━━━━━ EXTRACTED ENTRIES ━━━━━

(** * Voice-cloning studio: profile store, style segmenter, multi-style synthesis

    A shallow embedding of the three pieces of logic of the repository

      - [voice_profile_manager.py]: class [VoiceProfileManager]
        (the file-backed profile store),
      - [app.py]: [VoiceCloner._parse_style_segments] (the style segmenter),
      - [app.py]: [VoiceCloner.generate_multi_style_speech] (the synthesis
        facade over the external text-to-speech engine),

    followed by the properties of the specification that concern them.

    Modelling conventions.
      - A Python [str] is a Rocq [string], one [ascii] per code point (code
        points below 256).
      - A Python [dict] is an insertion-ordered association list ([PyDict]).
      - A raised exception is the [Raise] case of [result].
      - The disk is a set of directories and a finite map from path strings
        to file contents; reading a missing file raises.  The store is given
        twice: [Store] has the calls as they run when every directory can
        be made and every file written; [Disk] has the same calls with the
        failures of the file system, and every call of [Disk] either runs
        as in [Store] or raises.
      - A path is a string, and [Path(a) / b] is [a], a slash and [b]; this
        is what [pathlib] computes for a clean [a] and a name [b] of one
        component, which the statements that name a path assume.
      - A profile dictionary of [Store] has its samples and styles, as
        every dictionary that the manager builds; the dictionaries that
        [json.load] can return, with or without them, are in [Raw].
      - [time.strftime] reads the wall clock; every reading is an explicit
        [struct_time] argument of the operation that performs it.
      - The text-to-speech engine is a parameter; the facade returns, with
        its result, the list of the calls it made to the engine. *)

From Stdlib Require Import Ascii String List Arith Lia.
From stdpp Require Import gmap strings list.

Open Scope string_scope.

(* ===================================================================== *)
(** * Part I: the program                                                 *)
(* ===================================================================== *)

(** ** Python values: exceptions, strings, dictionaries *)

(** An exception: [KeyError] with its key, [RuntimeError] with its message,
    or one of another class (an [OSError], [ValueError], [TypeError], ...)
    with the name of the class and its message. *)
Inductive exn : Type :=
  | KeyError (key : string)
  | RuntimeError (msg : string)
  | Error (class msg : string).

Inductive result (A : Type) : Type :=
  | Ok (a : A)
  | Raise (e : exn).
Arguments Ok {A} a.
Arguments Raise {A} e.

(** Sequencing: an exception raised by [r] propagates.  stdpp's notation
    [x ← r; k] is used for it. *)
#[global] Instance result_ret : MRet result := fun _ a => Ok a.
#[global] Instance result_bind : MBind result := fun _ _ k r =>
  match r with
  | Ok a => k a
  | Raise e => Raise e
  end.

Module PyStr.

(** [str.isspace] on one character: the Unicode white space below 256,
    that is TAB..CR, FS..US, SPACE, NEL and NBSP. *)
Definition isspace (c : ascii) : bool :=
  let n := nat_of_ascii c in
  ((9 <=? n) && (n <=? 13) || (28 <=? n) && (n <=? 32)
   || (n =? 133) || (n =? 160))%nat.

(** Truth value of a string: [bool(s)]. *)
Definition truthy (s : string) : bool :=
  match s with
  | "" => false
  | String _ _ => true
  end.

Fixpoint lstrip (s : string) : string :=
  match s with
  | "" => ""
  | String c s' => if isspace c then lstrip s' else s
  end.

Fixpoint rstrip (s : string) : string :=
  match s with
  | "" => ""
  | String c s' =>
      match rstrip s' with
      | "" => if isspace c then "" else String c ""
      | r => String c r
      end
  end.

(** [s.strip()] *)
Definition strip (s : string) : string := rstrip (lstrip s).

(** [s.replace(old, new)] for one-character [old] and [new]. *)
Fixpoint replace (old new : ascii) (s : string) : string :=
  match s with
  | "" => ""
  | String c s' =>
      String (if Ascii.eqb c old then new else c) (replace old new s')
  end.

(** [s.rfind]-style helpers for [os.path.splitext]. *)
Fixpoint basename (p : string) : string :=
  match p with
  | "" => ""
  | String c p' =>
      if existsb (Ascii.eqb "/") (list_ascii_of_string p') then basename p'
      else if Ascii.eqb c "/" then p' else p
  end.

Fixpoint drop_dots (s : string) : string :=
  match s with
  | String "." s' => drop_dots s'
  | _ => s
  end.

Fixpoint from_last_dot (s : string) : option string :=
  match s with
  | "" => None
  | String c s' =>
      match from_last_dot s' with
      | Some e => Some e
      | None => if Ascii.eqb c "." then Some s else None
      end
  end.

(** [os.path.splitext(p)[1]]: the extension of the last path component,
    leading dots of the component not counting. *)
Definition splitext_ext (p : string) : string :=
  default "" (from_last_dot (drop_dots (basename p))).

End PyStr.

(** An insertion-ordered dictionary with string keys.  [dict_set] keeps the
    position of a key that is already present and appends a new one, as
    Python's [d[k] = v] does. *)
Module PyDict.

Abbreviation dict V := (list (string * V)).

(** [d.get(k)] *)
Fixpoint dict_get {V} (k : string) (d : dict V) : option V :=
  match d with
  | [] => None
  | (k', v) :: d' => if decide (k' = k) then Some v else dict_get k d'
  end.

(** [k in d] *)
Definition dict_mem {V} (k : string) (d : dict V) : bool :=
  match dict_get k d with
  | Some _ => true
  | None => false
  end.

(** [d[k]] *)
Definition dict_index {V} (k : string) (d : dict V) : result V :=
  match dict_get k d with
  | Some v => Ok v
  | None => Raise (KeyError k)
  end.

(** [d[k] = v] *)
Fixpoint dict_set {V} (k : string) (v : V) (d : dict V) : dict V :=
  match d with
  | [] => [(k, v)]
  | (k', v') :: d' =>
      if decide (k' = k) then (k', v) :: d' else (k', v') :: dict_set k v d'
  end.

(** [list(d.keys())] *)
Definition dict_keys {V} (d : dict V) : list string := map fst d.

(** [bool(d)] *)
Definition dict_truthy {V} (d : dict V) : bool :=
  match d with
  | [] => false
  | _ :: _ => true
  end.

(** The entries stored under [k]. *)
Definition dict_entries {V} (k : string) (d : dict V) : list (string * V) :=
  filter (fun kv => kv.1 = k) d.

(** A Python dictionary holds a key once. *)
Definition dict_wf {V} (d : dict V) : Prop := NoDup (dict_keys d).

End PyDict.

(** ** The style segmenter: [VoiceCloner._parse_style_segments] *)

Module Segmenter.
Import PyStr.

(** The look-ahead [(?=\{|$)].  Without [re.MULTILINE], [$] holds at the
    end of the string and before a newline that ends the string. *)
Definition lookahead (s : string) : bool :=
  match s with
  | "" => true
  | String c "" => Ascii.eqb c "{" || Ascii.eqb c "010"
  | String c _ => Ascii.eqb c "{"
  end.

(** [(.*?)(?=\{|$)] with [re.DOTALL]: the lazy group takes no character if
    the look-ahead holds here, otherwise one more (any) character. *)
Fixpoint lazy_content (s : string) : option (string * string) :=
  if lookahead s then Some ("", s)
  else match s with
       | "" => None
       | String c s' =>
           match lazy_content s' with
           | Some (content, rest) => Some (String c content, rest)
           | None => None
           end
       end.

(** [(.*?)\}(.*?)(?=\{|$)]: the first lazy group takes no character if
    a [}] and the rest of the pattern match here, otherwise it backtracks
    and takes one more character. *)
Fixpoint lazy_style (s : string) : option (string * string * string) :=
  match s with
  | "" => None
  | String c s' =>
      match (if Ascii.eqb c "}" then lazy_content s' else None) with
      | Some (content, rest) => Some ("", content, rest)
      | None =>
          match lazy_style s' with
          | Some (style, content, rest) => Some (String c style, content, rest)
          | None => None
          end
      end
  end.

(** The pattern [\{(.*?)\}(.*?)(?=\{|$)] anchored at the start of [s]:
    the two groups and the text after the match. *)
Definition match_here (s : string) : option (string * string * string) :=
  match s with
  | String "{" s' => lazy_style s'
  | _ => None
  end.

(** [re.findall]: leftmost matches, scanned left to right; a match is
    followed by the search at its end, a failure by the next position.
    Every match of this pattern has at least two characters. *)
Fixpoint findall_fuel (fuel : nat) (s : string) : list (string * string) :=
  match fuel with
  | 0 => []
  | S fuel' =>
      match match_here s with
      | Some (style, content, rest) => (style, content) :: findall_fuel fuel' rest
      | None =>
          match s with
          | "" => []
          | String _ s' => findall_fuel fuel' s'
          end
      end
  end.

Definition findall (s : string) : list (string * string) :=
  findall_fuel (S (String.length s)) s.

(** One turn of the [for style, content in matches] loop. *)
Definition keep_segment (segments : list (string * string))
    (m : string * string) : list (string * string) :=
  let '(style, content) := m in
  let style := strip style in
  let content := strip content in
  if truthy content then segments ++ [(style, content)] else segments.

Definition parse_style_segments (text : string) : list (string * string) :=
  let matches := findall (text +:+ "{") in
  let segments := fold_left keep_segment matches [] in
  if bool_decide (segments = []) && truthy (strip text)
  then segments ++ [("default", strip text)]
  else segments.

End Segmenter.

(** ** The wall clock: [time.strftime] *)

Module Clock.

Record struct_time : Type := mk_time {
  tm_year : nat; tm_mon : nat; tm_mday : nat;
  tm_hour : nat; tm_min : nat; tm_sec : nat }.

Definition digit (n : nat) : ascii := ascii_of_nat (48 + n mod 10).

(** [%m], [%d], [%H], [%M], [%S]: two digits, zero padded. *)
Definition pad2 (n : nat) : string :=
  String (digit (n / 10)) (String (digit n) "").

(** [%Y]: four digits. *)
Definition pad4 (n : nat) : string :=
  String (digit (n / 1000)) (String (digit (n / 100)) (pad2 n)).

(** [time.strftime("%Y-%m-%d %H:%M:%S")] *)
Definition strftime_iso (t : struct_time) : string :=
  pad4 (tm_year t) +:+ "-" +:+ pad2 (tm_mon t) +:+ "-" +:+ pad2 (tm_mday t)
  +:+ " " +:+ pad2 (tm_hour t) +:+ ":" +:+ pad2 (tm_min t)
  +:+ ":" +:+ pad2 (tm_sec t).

━━━━━

Only the lines above from the line with "match lazy_content s' with" to the line with "match lazy_style s' with", those two lines included, should be reproduced exactly.

           match lazy_content s' with
           | Some (content, rest) => Some (String c content, rest)
           | None => None
           end
       end.

(** [(.*?)\}(.*?)(?=\{|$)]: the first lazy group takes no character if
    a [}] and the rest of the pattern match here, otherwise it backtracks
    and takes one more character. *)
Fixpoint lazy_style (s : string) : option (string * string * string) :=
  match s with
  | "" => None
  | String c s' =>
      match (if Ascii.eqb c "}" then lazy_content s' else None) with
      | Some (content, rest) => Some ("", content, rest)
      | None =>
          match lazy_style s' with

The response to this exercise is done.